*Your objective*:
Return every line from the records below that has the word "Hkeep".

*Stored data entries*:
- - - - - - -
(** C9 on three polls.  A generation-2 unit that delivers one color bundle:
    one color frame is counted and the preview succeeds.  A generation-1 unit
    that delivers a depth frame at every poll: three depth frames are counted
    and the preview succeeds.  A generation-1 unit that delivers nothing: no
    frame is counted and the preview fails. *)
Lemma C9_preview_success_iff_frames_witness :
  let drv2 : V2.Driver Z :=
    V2Spec.simple_driver 1 (λ _, "001122334455") [V2Spec.color_bundle] in
  let r2 := fst (V2.preview Z id id drv2 3 []) in
  let drv1 :=
    V1Spec.one_unit_driver "A00364A11700045A" (λ _ _, 0)
      (λ _, (0, [V1.cb_depth (Some (λ _, 1000)) 5])) in
  let r1 := fst (V1.preview drv1 (V1.Backend.mk true false) 3 []) in
  let drv0 := V1Spec.one_unit_driver "A00364A11700045A" (λ _ _, 0) (λ _, (0, [])) in
  let r0 := fst (V1.preview drv0 (V1.Backend.mk true false) 3 []) in
  Z.of_nat 3 < 2 ^ 63
  ∧ (PreviewResult.success r2 = true
     ∧ PreviewResult.color_frames r2 = 1
     ∧ PreviewResult.depth_frames r2 = 0
     ∧ PreviewResult.detail r2 = "Preview captured.")
  ∧ (PreviewResult.success r1 = true
     ∧ PreviewResult.color_frames r1 = 0
     ∧ PreviewResult.depth_frames r1 = 3
     ∧ PreviewResult.detail r1 = "Preview captured.")
  ∧ (PreviewResult.success r0 = false
     ∧ PreviewResult.color_frames r0 = 0
     ∧ PreviewResult.depth_frames r0 = 0
     ∧ PreviewResult.detail r0 = "No frames captured.").
Proof.
  intros drv2 r2 drv1 r1 drv0 r0.
  assert (Z.of_nat 3 < 2 ^ 63) as Hpolls by lia.
  split; [exact Hpolls|].
  destruct (C9_preview_success_iff_frames 3 Hpolls) as [Hv1 Hv2].
  split; [|split].
  - destruct (Hv2 Z id id drv2 []) as [Hiff Hpolled].
    edestruct Hpolled as (Hc & Hd & _ & Hdetail); [run_lhs..|].
    fold r2 in Hiff, Hc, Hd, Hdetail.
    assert (PreviewResult.color_frames r2 = 1) as Hc' by (rewrite Hc; vm_compute; reflexivity).
    assert (PreviewResult.depth_frames r2 = 0) as Hd' by (rewrite Hd; vm_compute; reflexivity).
    assert (PreviewResult.success r2 = true) as Hs by (apply Hiff; rewrite Hc', Hd'; lia).
    rewrite Hs in Hdetail. auto.
  - destruct (Hv1 drv1 (V1.Backend.mk true false) []) as [Hiff Hpolled].
    edestruct Hpolled as (Hc & Hd & _ & Hdetail); [run_lhs..|].
    fold r1 in Hiff, Hc, Hd, Hdetail.
    assert (PreviewResult.color_frames r1 = 0) as Hc' by (rewrite Hc; vm_compute; reflexivity).
    assert (PreviewResult.depth_frames r1 = 3) as Hd' by (rewrite Hd; vm_compute; reflexivity).
    assert (PreviewResult.success r1 = true) as Hs by (apply Hiff; rewrite Hc', Hd'; lia).
    rewrite Hs in Hdetail. auto.
  - destruct (Hv1 drv0 (V1.Backend.mk true false) []) as [Hiff Hpolled].
    edestruct Hpolled as (Hc & Hd & _ & Hdetail); [run_lhs..|].
    fold r0 in Hiff, Hc, Hd, Hdetail.
    assert (PreviewResult.color_frames r0 = 0) as Hc' by (rewrite Hc; vm_compute; reflexivity).
    assert (PreviewResult.depth_frames r0 = 0) as Hd' by (rewrite Hd; vm_compute; reflexivity).
    assert (PreviewResult.success r0 = false) as Hs.
    { destruct (PreviewResult.success r0); [|done].
      destruct Hiff as [Hiff _]. specialize (Hiff eq_refl). lia. }
    rewrite Hs in Hdetail. auto.
Defined.

Section Sessions.
Import V1 V1Spec V1Session.
Variable drv : Driver.

(** [open] touches [dev_] only, and reports success only when it is bound. *)
Lemma open_binds d h ok d' h' :
  open drv d h = (ok, d', h') →
  d' = Device.set_dev_ (Device.dev_ d') d
  ∧ (ok = true → is_Some (Device.dev_ d')).
Proof.
  unfold open, bind, native, ret. destruct d as [cx dv ix sr ? ? ? ? ? ? ? ? ? ?]. simpl.
  destruct cx; simpl; [|intros [= <- <- <-]; done].
  destruct (negb (String.eqb sr "") && negb (IsSyntheticIndexSerial sr)); simpl.
  - destruct (freenect_open_device_by_camera_serial drv h sr) as [rc dev]. simpl.
    destruct dev as [dev|]; simpl.
    + intros [= <- <- <-]. split; [done|]. by eexists.
    + destruct (0 <=? ix); simpl.
      * destruct (freenect_open_device drv _ ix) as [rc' [dev|]]; simpl.
        -- rewrite orb_false_r. destruct (rc' <? 0); intros [= <- <- <-];
             (split; [done|]); [done|by eexists].
        -- rewrite orb_true_r. intros [= <- <- <-]. done.
      * intros [= <- <- <-]. done.
  - destruct dv as [dev|]; simpl.
    + intros [= <- <- <-]. split; [done|]. by eexists.
    + destruct (0 <=? ix); simpl.
      * destruct (freenect_open_device drv _ ix) as [rc' [dev|]]; simpl.
        -- rewrite orb_false_r. destruct (rc' <? 0); intros [= <- <- <-];
             (split; [done|]); [done|by eexists].
        -- rewrite orb_true_r. intros [= <- <- <-]. done.
      * intros [= <- <- <-]. done.
Qed.

Lemma try_open_fresh be index serial h d h' :
  try_open drv be index serial h = (Some d, h') → ∃ dev, d = fresh be index serial dev.
Proof.
  unfold try_open, bind, ret.
  destruct (open drv _ h) as [[ok d1] h1] eqn:Hopen.
  apply open_binds in Hopen as [Hd Hok].
  destruct ok; simpl.
  - intros [= <- <-]. destruct (Hok eq_refl) as [dev Hdev]. exists dev.
    rewrite Hd, Hdev. done.
  - destruct (destroy drv d1 h1). done.
Qed.

Lemma open_candidates_fresh be serial candidates h d h' :
  open_candidates drv be serial candidates h = (Some d, h') →
  ∃ index dev, index ∈ candidates ∧ d = fresh be index serial dev.
Proof.
  revert h. induction candidates as [|index rest IH]; intros h; simpl.
  - done.
  - unfold bind. destruct (try_open drv be index serial h) as [[d1|] h1] eqn:Htry.
    + intros [= <- <-]. apply try_open_fresh in Htry as [dev ->].
      exists index, dev. split; [left|done].
    + intros Hrest. apply IH in Hrest as (i & dev & Hin & ->).
      exists i, dev. split; [by right|done].
Qed.

Lemma openDevice_loop_fresh be serial todo h d h' :
  openDevice_loop drv be serial todo h = (Some d, h') →
  ∃ index dev, d = fresh be index serial dev.
Proof.
  revert h. induction todo as [|todo IH]; intros h; simpl; [done|].
  unfold bind.
  destruct ((if negb (String.eqb serial "") && negb (IsSyntheticIndexSerial serial)
             then try_open drv be (-1) serial else ret None) h) as [[d1|] h1] eqn:Hexact.
  - intros [= <- <-].
    destruct (negb (String.eqb serial "") && negb (IsSyntheticIndexSerial serial));
      [|done].
    apply try_open_fresh in Hexact as [dev ->]. by eexists _, _.
  - destruct (EnumerateCountWithRetries drv be 2 80 h1) as [n h2].
    destruct (candidates_of drv be serial (Z.max 0 n) h2) as [cands h3].
    destruct (open_candidates drv be serial cands h3) as [[d2|] h4] eqn:Hcands.
    + intros [= <- <-]. apply open_candidates_fresh in Hcands as (i & dev & _ & ->).
      by eexists _, _.
    + destruct (sleep_for 250 h4) as [[] h5]. apply IH.
Qed.
End Sessions.

Section Coherence.
Import V1 V1Spec V1Session.
Variable drv : Driver.

Local Ltac crush_flags :=
  repeat match goal with
         | |- context [if ?c then _ else _] => destruct c eqn:?; simpl
         | |- context [match ?c with _ => _ end] => destruct c eqn:?; simpl
         end.

Lemma fresh_coherent be index serial dev : coherent (fresh be index serial dev).
Proof. unfold coherent, fresh. simpl. split; [done|]. split; [done|]. done. Qed.

Lemma deliver_flags d cb :
  let d' := deliver d cb in
  Device.dev_ d' = Device.dev_ d ∧ Device.running_ d' = Device.running_ d
  ∧ Device.depth_started_ d' = Device.depth_started_ d
  ∧ Device.audio_started_ d' = Device.audio_started_ d
  ∧ Device.audio_supported_ d' = Device.audio_supported_ d.
Proof. destruct cb as [[?|] ?|[?|] ?]; simpl; done. Qed.

Lemma deliver_all_coherent d cbs : coherent d → coherent (foldl deliver d cbs).
Proof.
  revert d. induction cbs as [|cb cbs IH]; intros d Hd; simpl; [done|].
  apply IH. destruct (deliver_flags d cb) as (H1 & H2 & H3 & H4 & H5).
  unfold coherent in *. simpl in *. rewrite H1, H2, H3, H4, H5. done.
Qed.

Lemma ApplyVideoMode_coherent d h :
  coherent d → coherent (snd (fst (ApplyVideoMode drv d h))).
Proof.
  unfold coherent, ApplyVideoMode, bind, native, ret.
  destruct d as [? dv ? ? ? rn ds vs au ? rq ? ? ?]. simpl.
  intros Hd. destruct dv as [dev|]; simpl; [|done].
  crush_flags; done.
Qed.

Lemma setAudioEnabled_coherent enabled d h :
  coherent d → coherent (snd (fst (setAudioEnabled drv enabled d h))).
Proof.
  unfold coherent, setAudioEnabled, bind, native, ret.
  destruct d as [? dv ? ? sup rn ds vs au ? rq ? ? ?]. simpl.
  intros (H1 & H2 & H3). destruct sup; simpl; [|done].
  destruct dv as [dev|]; simpl; [|done].
  destruct rn; simpl; [|done]. simpl in *.
  destruct enabled, au; simpl; crush_flags; done.
Qed.

Lemma start_coherent d h : coherent d → coherent (snd (fst (start drv d h))).
Proof.
  intros Hd. unfold start, bind, native, ret.
  destruct (Device.dev_ d) as [dev|] eqn:Hdev; simpl; [|done].
  destruct (Device.running_ d) eqn:Hrun; simpl; [done|].
  destruct (negb (freenect_find_depth_mode_is_valid drv)); simpl; [done|].
  destruct (freenect_set_depth_mode drv h dev <? 0); simpl; [done|].
  pose proof (ApplyVideoMode_coherent d (h ++ [c_set_depth_mode dev]) Hd) as Happly.
  pose proof (ApplyVideoMode_started drv d (h ++ [c_set_depth_mode dev])) as Hstarted.
  assert (Hkeep : Device.running_ (snd (fst (ApplyVideoMode drv d (h ++ [c_set_depth_mode dev]))))
                  = Device.running_ d
                  ∧ Device.dev_ (snd (fst (ApplyVideoMode drv d (h ++ [c_set_depth_mode dev]))))
                    = Device.dev_ d
                  ∧ Device.audio_started_
                      (snd (fst (ApplyVideoMode drv d (h ++ [c_set_depth_mode dev]))))
                    = Device.audio_started_ d).
  { unfold ApplyVideoMode, bind, native, ret. rewrite Hdev. crush_flags; done. }
  destruct (ApplyVideoMode drv d (h ++ [c_set_depth_mode dev])) as [[applied d1] h1].
  simpl in *. destruct Hkeep as (Hrun1 & Hdev1 & Hau1).
  destruct applied; simpl; [|done].
  destruct (freenect_start_depth drv h1 dev <? 0); simpl; [done|].
  rewrite (Hstarted d1 h1 eq_refl). simpl.
  destruct d1 as [? dv1 ? ? sup rn1 ds1 vs1 au1 en1 ? ? ? ?]. simpl in *.
  subst rn1 dv1. destruct Hd as (_ & Hd2 & _). rewrite Hrun in Hd2.
  assert (au1 = false) as ->
    by (subst au1; destruct (Device.audio_started_ d); [by destruct Hd2|done]).
  rewrite Hdev. unfold coherent, setAudioEnabled, bind, native, ret.
  destruct en1, sup; simpl; crush_flags; done.
Qed.

Lemma stop_coherent d h : coherent d → coherent (snd (fst (stop drv d h))).
Proof.
  unfold coherent, stop, bind, native, ret.
  destruct d as [? dv ? ? sup rn ds vs au ? rq ? ? ?]. simpl.
  intros (H1 & H2 & H3). destruct dv as [dev|]; simpl; [|done].
  destruct rn; simpl; [|done]. destruct au, vs, ds; simpl; done.
Qed.

Lemma update_coherent d h : coherent d → coherent (snd (fst (update drv d h))).
Proof.
  intros Hd. unfold update, bind, native, ret.
  destruct (negb (Device.running_ d)); simpl; [done|].
  destruct (negb (StreamKind_eqb _ _)); simpl.
  - pose proof (ApplyVideoMode_coherent d h Hd) as Happly.
    destruct (ApplyVideoMode drv d h) as [[applied d1] h1]. simpl in *.
    destruct (freenect_process_events_timeout drv h1) as [rc cbs]. simpl.
    destruct (rc <? 0); simpl; by apply deliver_all_coherent.
  - destruct (freenect_process_events_timeout drv h) as [rc cbs]. simpl.
    destruct (rc <? 0); simpl; by apply deliver_all_coherent.
Qed.

Lemma run_op_coherent d op h : coherent d → coherent (fst (run_op drv d op h)).
Proof.
  intros Hd. destruct op; simpl; unfold bind, ret.
  - pose proof (start_coherent d h Hd). by destruct (start drv d h) as [[? ?] ?].
  - pose proof (stop_coherent d h Hd). by destruct (stop drv d h) as [[? ?] ?].
  - pose proof (update_coherent d h Hd). by destruct (update drv d h) as [[? ?] ?].
  - unfold getFrame. destruct (negb (Device.has_new_frame_ d)); simpl; done.
  - done.
  - pose proof (setAudioEnabled_coherent enabled d h Hd).
    by destruct (setAudioEnabled drv enabled d h) as [[? ?] ?].
Qed.

Lemma run_coherent ops d h : coherent d → coherent (fst (run drv d ops h)).
Proof.
  revert d h. induction ops as [|op ops IH]; intros d h Hd; simpl; [done|].
  unfold bind. pose proof (run_op_coherent d op h Hd).
  destruct (run_op drv d op h) as [d1 h1]. by apply IH.
Qed.
End Coherence.

(** X1.  Whatever the driver answers, a session handed out by [openDevice]
    stays coherent under every run of [start], [stop], [update], [getFrame],
    [setStreamKind] and [setAudioEnabled]: the depth sub-stream is marked
    active exactly while the session is running, audio is marked active only
    on a running session with audio support, and a running session is bound
    to a unit. *)
Theorem X1_session_stays_coherent
    (drv : V1.Driver) (be : V1.Backend.t) (serial : string) (h h1 : V1.History)
    (d : V1.Device.t) (ops : list V1Session.Op) :
  V1.openDevice drv be serial h = (Some d, h1) →
  V1Session.coherent (fst (V1Session.run drv d ops h1)).
Proof.
  unfold V1.openDevice. destruct (negb (V1.Backend.ctx_ be)); [done|].
  intros Hopen. apply openDevice_loop_fresh in Hopen as (index & dev & ->).
  apply run_coherent, fresh_coherent.
Qed.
- - - - - - -
*Written response*:
  assert (Hkeep : Device.running_ (snd (fst (ApplyVideoMode drv d (h ++ [c_set_depth_mode dev]))))
  simpl in *. destruct Hkeep as (Hrun1 & Hdev1 & Hau1).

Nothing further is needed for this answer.